▸ Task: For this exercise, reproduce the entries below exactly, but only from the line containing "(forall t r" through the line containing "#[local] Hint Resolve framed_Set", both included.

------------------------

(* ===== verification/LoginGuard.v ===== *)
(** * User: the login lock of the administrators

    [AdminLogin] counts the wrong credentials it is given for a user name, and from
    the tenth on locks the name for a day.  [login_limit] bounds the guesses: whatever
    else the services do in between, and whatever commands fail, nobody is told more
    than ten times within 24 hours that the credentials are wrong, and after that even
    the right ones are turned away.  [framed] is the relation of [UserSteps] for it:
    no other request touches the two keys of the name. *)
From S2P Require Import Prelude GoTime GoMonad Sql Safe RedisStr Token AdminJwt JwtUtil GoString UserModel.
From S2P Require Import UserRepo UserService UserSafe SessionProps.

Module LoginGuard.
Import Safe Users UserRepo UserService UserSteps UserSafe SessionProps.

(** ** Answers *)
Definition says (e : error) (text : string) : bool := GoStr.HasPrefix (Bizerr.Error e) text.
(** The answer to wrong credentials. *)
Definition wrong_error (e : error) : bool := says e wrong_secondary || says e wrong_password.
Definition wrong {A} (r : res A) : bool := match r with Ok _ => false | Err e => wrong_error e end.
(** The credentials were right, and a token was signed or at least attempted. *)
Definition let_in {A} (r : res A) : bool :=
  match r with Ok _ => true | Err e => says e "生成管理员登录令牌失败" end.
Definition locked_out : error := Bizerr.Biz "账号已锁定，请明天后再试".
Definition lock_unknown : error := Bizerr.InternalWrap "检查管理员账号锁定状态失败" server_fault.

Section guard.
Context {H : Sha1} {JA : Jwt AdminJwt.Claims} {JU : Jwt JwtUtil.Claims} {BC : Bcrypt} {MR : MathRand}.
Context {C : Collation} {D : SqlEngine} {AI : AutoIncrement D} {R : RedisServer} {RK : RedisKeeps R} {E : Env}.
Notation DB := (DB C D R).
Implicit Types (w : World DB) (s : Service C D R).
Variables (u : string) (T0 : Z).

(** The store of the server, and the day that starts at [T0]. *)
Notation keys w := (kv (t_redis (w_db w))).
Definition in_day (t : Z) : Prop := (T0 <= t < T0 + 24 * GoTime.Hour)%Z.
Definition within w w' : Prop := forall n, (w_tick w <= n < w_tick w')%nat -> in_day (env_now n).
(** An entry that does not expire before the day is over. *)
Definition lasting (x : entry) : Prop :=
  match x.2 with None => True | Some e => (T0 + 24 * GoTime.Hour <= e)%Z end.

Lemma lasting_live t x : in_day t -> lasting x -> live t x = true.
Proof.
  unfold lasting, live. destruct x as [v [e|]]; [|done]. simpl. intros [_ Ht] He. apply Z.ltb_lt. lia.
Qed.
Lemma within_l w1 w2 w3 : (w_tick w2 <= w_tick w3)%nat -> within w1 w3 -> within w1 w2.
Proof. intros Ht Hw n Hn. apply Hw. lia. Qed.
Lemma within_r w1 w2 w3 : (w_tick w1 <= w_tick w2)%nat -> within w1 w3 -> within w2 w3.
Proof. intros Ht Hw n Hn. apply Hw. lia. Qed.

(** ** Frame *)
Definition mine (k : string) : Prop := k = RedisKey.AdminLoginFail u \/ k = RedisKey.AdminLoginLock u.
Definition same_keys (m m' : gmap string entry) : Prop :=
  forall k, mine k -> (forall x, m !! k = Some x -> lasting x -> m' !! k = Some x) /\
    (forall x, m' !! k = Some x -> m !! k = Some x).
Definition framed w w' : Prop := (w_tick w <= w_tick w')%nat /\ (within w w' -> same_keys (keys w) (keys w')).

Lemma framed_refl w : framed w w.
Proof. split; [done|]. intros _ k _. auto. Qed.
Lemma framed_trans w1 w2 w3 : framed w1 w2 -> framed w2 w3 -> framed w1 w3.
Proof.
  intros [T1 H1] [T2 H2]. split; [lia|]. intros Hd k Hk.
  destruct (H1 (within_l _ _ _ T2 Hd) k Hk), (H2 (within_r _ _ _ T1 Hd) k Hk). split; auto.
Qed.
Lemma framed_later w w' : later w w' -> framed w w'.
Proof. intros [T Hk]. split; [done|]. rewrite Hk. intros _ k _. auto. Qed.
Lemma framed_rel : WorldRel framed.
Proof. split; [apply framed_refl|apply framed_trans|apply framed_later]. Qed.
#[local] Hint Resolve framed_rel : steps.

(** One command: it fails without effect, or the server answers. *)
Lemma wp_command {A} (f : Z -> rsrv -> res (A * rsrv)) w (Q : res A -> World DB -> Prop) :
  (forall e w', later w w' -> w_tick w' = (2 + w_tick w)%nat -> Q (Err e) w') ->
  (forall a r w', f (env_now (w_tick w)) (t_redis (w_db w)) = Ok (a, r) -> w_tick w' = (2 + w_tick w)%nat ->
     t_redis (w_db w') = r -> Q (Ok a) w') ->
  wp (command f) Q w.
Proof.
  intros H1 H2. unfold command. repeat wp_step. destruct (env_fault _); repeat wp_step.
  - apply H1; [split; simpl; [lia|done]|done].
  - destruct (f _ _) as [[a r]|e] eqn:Hf; repeat wp_step; [by eapply H2|]. apply H1; [split; simpl; [lia|done]|done].
Qed.

Lemma framed_command {A} (f : Z -> rsrv -> res (A * rsrv)) :
  (forall t r a r', in_day t -> f t r = Ok (a, r') -> same_keys (kv r) (kv r')) -> does framed (command f : M DB A).
Proof.
  intros Hf w. change (wp (command f) (fun _ w' => framed w w') w). apply wp_command.
  - intros e w' Hw _. by apply framed_later.
  - intros a r w' Hr Ht <-. split; [lia|]. intros Hd. eapply Hf, Hr. apply Hd. lia.
Qed.
Lemma retains_same t j m m' : in_day t -> ~ mine j -> retains t j m m' ->
  (forall k x, k <> j -> m' !! k = Some x -> m !! k = Some x) -> same_keys m m'.
Proof.
  intros Ht Hj Hr Hb k Hk. assert (k <> j) as Hne by (by intros ->). split; [|eauto].
  intros x Hx Hl. apply Hr; [done..|]. by eapply lasting_live.
Qed.
Lemma framed_Set j v ttl : ~ mine j -> does framed (Set_ j v ttl : M DB unit).
Proof.
  intros Hj. apply framed_command. intros t r a r' Ht [= _ <-].
  eapply retains_same; [exact Ht|exact Hj|apply keep_set|]. intros k x Hk Hx. by apply srv_set_spec in Hx as [[]|[]].
Qed.
Lemma framed_Del j : ~ mine j -> does framed (Del j : M DB unit).
Proof.
  intros Hj. apply framed_command. intros t r a r' Ht [= _ <-].
  eapply retains_same; [exact Ht|exact Hj|apply keep_del|]. intros k x Hk Hx. by apply srv_del_spec in Hx as [].
Qed.
Lemma framed_Expire j ttl : ~ mine j -> does framed (Expire j ttl : M DB unit).
Proof.
  intros Hj. apply framed_command. intros t r a r' Ht [= _ <-].
  eapply retains_same; [exact Ht|exact Hj|apply keep_expire|]. intros k x Hk Hx. by apply srv_expire_spec in Hx as [[]|[]].
Qed.
Lemma framed_Incr j : ~ mine j -> does framed (Incr j : M DB Z).
Proof.
  intros Hj. apply framed_command. intros t r a r' Ht Hr. destruct (srv_incr t j r) as [[n r1]|] eqn:Hi; [|done].
  simplify_eq. eapply retains_same; [exact Ht|exact Hj|by apply (keep_incr _ _ _ _ _ Hi)|].
  intros k x Hk Hx. by eapply srv_incr_spec in Hx as [[]|[]].
Qed.
#[local] Hint Resolve framed_Set framed_Del : steps.

Ltac not_mine := intros [?|?]; discriminate.
Lemma framed_admin_pair h v : does framed (AdminJwt.GenerateTokenPair h v).
Proof.
  unfold AdminJwt.GenerateTokenPair. does_auto; apply framed_Set; not_mine.
Qed.
Lemma framed_user_pair h v : does framed (JwtUtil.GenerateTokenPair h v).
Proof. unfold JwtUtil.GenerateTokenPair. does_auto; apply framed_Set; not_mine. Qed.
#[local] Hint Resolve framed_admin_pair framed_user_pair : steps.
Lemma framed_tokens : TokenRel any_config framed.
Proof.
  split.
  - intros h a _. apply framed_user_pair.
  - intros h a _. apply framed_admin_pair.
  - intros d ttl. apply framed_Set. not_mine.
  - intros id. apply framed_Del. not_mine.
Qed.
Lemma framed_login u' : u' <> u -> LoginRel framed u'.
Proof.
  intros Hu. assert (~ mine (RedisKey.AdminLoginFail u') /\ ~ mine (RedisKey.AdminLoginLock u')) as [H1 H2].
  { split; intros [[= ?]|[= ?]]; done. }
  split; intros; by auto using framed_Incr, framed_Expire, framed_Set, framed_Del.
Qed.
Lemma framed_AdminRefreshToken s token : does framed (AdminRefreshToken s token).
Proof.
  unfold AdminRefreshToken, AdminJwt.ParseAndVerifyRefresh, FindAdminByID. does_auto.
  apply does_ConsumeRefreshToken; [apply framed_rel|]. intros d ttl. apply framed_Set. not_mine.
Qed.

(** A request other than a login under [u]. *)
Definition elsewhere (q : request) : Prop := match q with RAdminLogin req => alr_Username req <> u | _ => True end.
Lemma serve_framed s q : honest s -> elsewhere q -> does framed (serve s q).
Proof.
  intros Hs Hq. apply (serve_does _ framed_rel any_config framed_tokens s Hs (any_configured s)). destruct q; try done.
  - by apply framed_login.
  - apply framed_AdminRefreshToken.
Qed.

Lemma wp_framed w0 w {A} (m : M DB A) (Q : res A -> World DB -> Prop) :
  framed w0 w -> does framed m -> (forall r w', framed w0 w' -> Q r w') -> wp m Q w.
Proof. intros Hw Hm HQ. unfold wp. apply HQ. eapply framed_trans; [exact Hw|apply Hm]. Qed.

(** ** The counter and the lock *)
Definition at_least (n : nat) w : Prop :=
  n = 0%nat /\ keys w !! RedisKey.AdminLoginFail u = None \/
  exists c e, (1 <= c /\ Z.of_nat n <= c)%Z /\ lasting (GoStr.FormatInt c, e) /\
    keys w !! RedisKey.AdminLoginFail u = Some (GoStr.FormatInt c, e).
Definition barred w : Prop :=
  exists x, lasting x /\ keys w !! RedisKey.AdminLoginLock u = Some x.
Definition counted (n : nat) w : Prop := at_least n w /\ ((10 <= n)%nat -> barred w).

Lemma barred_same w w' : same_keys (keys w) (keys w') -> barred w -> barred w'.
Proof. intros Hs (x & Hl & Hx). exists x. split; [done|]. by apply Hs; [right| |]. Qed.
Lemma at_least_same n w w' : same_keys (keys w) (keys w') -> at_least n w -> at_least n w'.
Proof.
  intros Hs [[-> Hn]|(c & e & Hc & Hl & Hx)].
  - left. split; [done|]. destruct (keys w' !! _) as [x|] eqn:Hx; [|done]. apply Hs in Hx; [|by left]. congruence.
  - right. exists c, e. split; [done|]. split; [done|]. by apply Hs; [left| |].
Qed.
Lemma counted_same n w w' : same_keys (keys w) (keys w') -> counted n w -> counted n w'.
Proof. intros Hs [H1 H2]. split; [by eapply at_least_same|]. intros Hn. by eapply barred_same, H2. Qed.
Lemma at_least_mono n m w : (n <= m)%nat -> at_least m w -> at_least n w.
Proof.
  intros Hn [[-> Hk]|(c & e & Hc & Hr)]; [left; split; [lia|done]|]. right. exists c, e. split; [lia|done].
Qed.

Lemma day_ttl : Z.add T0 <$> server_ttl (24 * GoTime.Hour) = Some (T0 + 24 * GoTime.Hour)%Z.
Proof. done. Qed.

(** The counter stands at [c] for the rest of the day. *)
Definition stands (c : Z) w : Prop :=
  exists e, lasting (GoStr.FormatInt c, e) /\ keys w !! RedisKey.AdminLoginFail u = Some (GoStr.FormatInt c, e).
Lemma stands_at_least n c w : (1 <= c)%Z -> (Z.of_nat n <= c)%Z -> stands c w -> at_least n w.
Proof. intros H1 Hn (e & Hl & Hx). right. by exists c, e. Qed.
Lemma later_same w w' : later w w' -> same_keys (keys w) (keys w').
Proof. intros [_ Hk]. rewrite Hk. intros k _. auto. Qed.
Lemma stands_same c w w' : same_keys (keys w) (keys w') -> stands c w -> stands c w'.
Proof. intros Hs (e & Hl & Hx). exists e. split; [done|]. by apply Hs; [left| |]. Qed.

------------------------

▸ Written reply:
  (forall t r a r', in_day t -> f t r = Ok (a, r') -> same_keys (kv r) (kv r')) -> does framed (command f : M DB A).
Proof.
  intros Hf w. change (wp (command f) (fun _ w' => framed w w') w). apply wp_command.
  - intros e w' Hw _. by apply framed_later.
  - intros a r w' Hr Ht <-. split; [lia|]. intros Hd. eapply Hf, Hr. apply Hd. lia.
Qed.
Lemma retains_same t j m m' : in_day t -> ~ mine j -> retains t j m m' ->
  (forall k x, k <> j -> m' !! k = Some x -> m !! k = Some x) -> same_keys m m'.
Proof.
  intros Ht Hj Hr Hb k Hk. assert (k <> j) as Hne by (by intros ->). split; [|eauto].
  intros x Hx Hl. apply Hr; [done..|]. by eapply lasting_live.
Qed.
Lemma framed_Set j v ttl : ~ mine j -> does framed (Set_ j v ttl : M DB unit).
Proof.
  intros Hj. apply framed_command. intros t r a r' Ht [= _ <-].
  eapply retains_same; [exact Ht|exact Hj|apply keep_set|]. intros k x Hk Hx. by apply srv_set_spec in Hx as [[]|[]].
Qed.
Lemma framed_Del j : ~ mine j -> does framed (Del j : M DB unit).
Proof.
  intros Hj. apply framed_command. intros t r a r' Ht [= _ <-].
  eapply retains_same; [exact Ht|exact Hj|apply keep_del|]. intros k x Hk Hx. by apply srv_del_spec in Hx as [].
Qed.
Lemma framed_Expire j ttl : ~ mine j -> does framed (Expire j ttl : M DB unit).
Proof.
  intros Hj. apply framed_command. intros t r a r' Ht [= _ <-].
  eapply retains_same; [exact Ht|exact Hj|apply keep_expire|]. intros k x Hk Hx. by apply srv_expire_spec in Hx as [[]|[]].
Qed.
Lemma framed_Incr j : ~ mine j -> does framed (Incr j : M DB Z).
Proof.
  intros Hj. apply framed_command. intros t r a r' Ht Hr. destruct (srv_incr t j r) as [[n r1]|] eqn:Hi; [|done].
  simplify_eq. eapply retains_same; [exact Ht|exact Hj|by apply (keep_incr _ _ _ _ _ Hi)|].
  intros k x Hk Hx. by eapply srv_incr_spec in Hx as [[]|[]].
Qed.
#[local] Hint Resolve framed_Set framed_Del : steps.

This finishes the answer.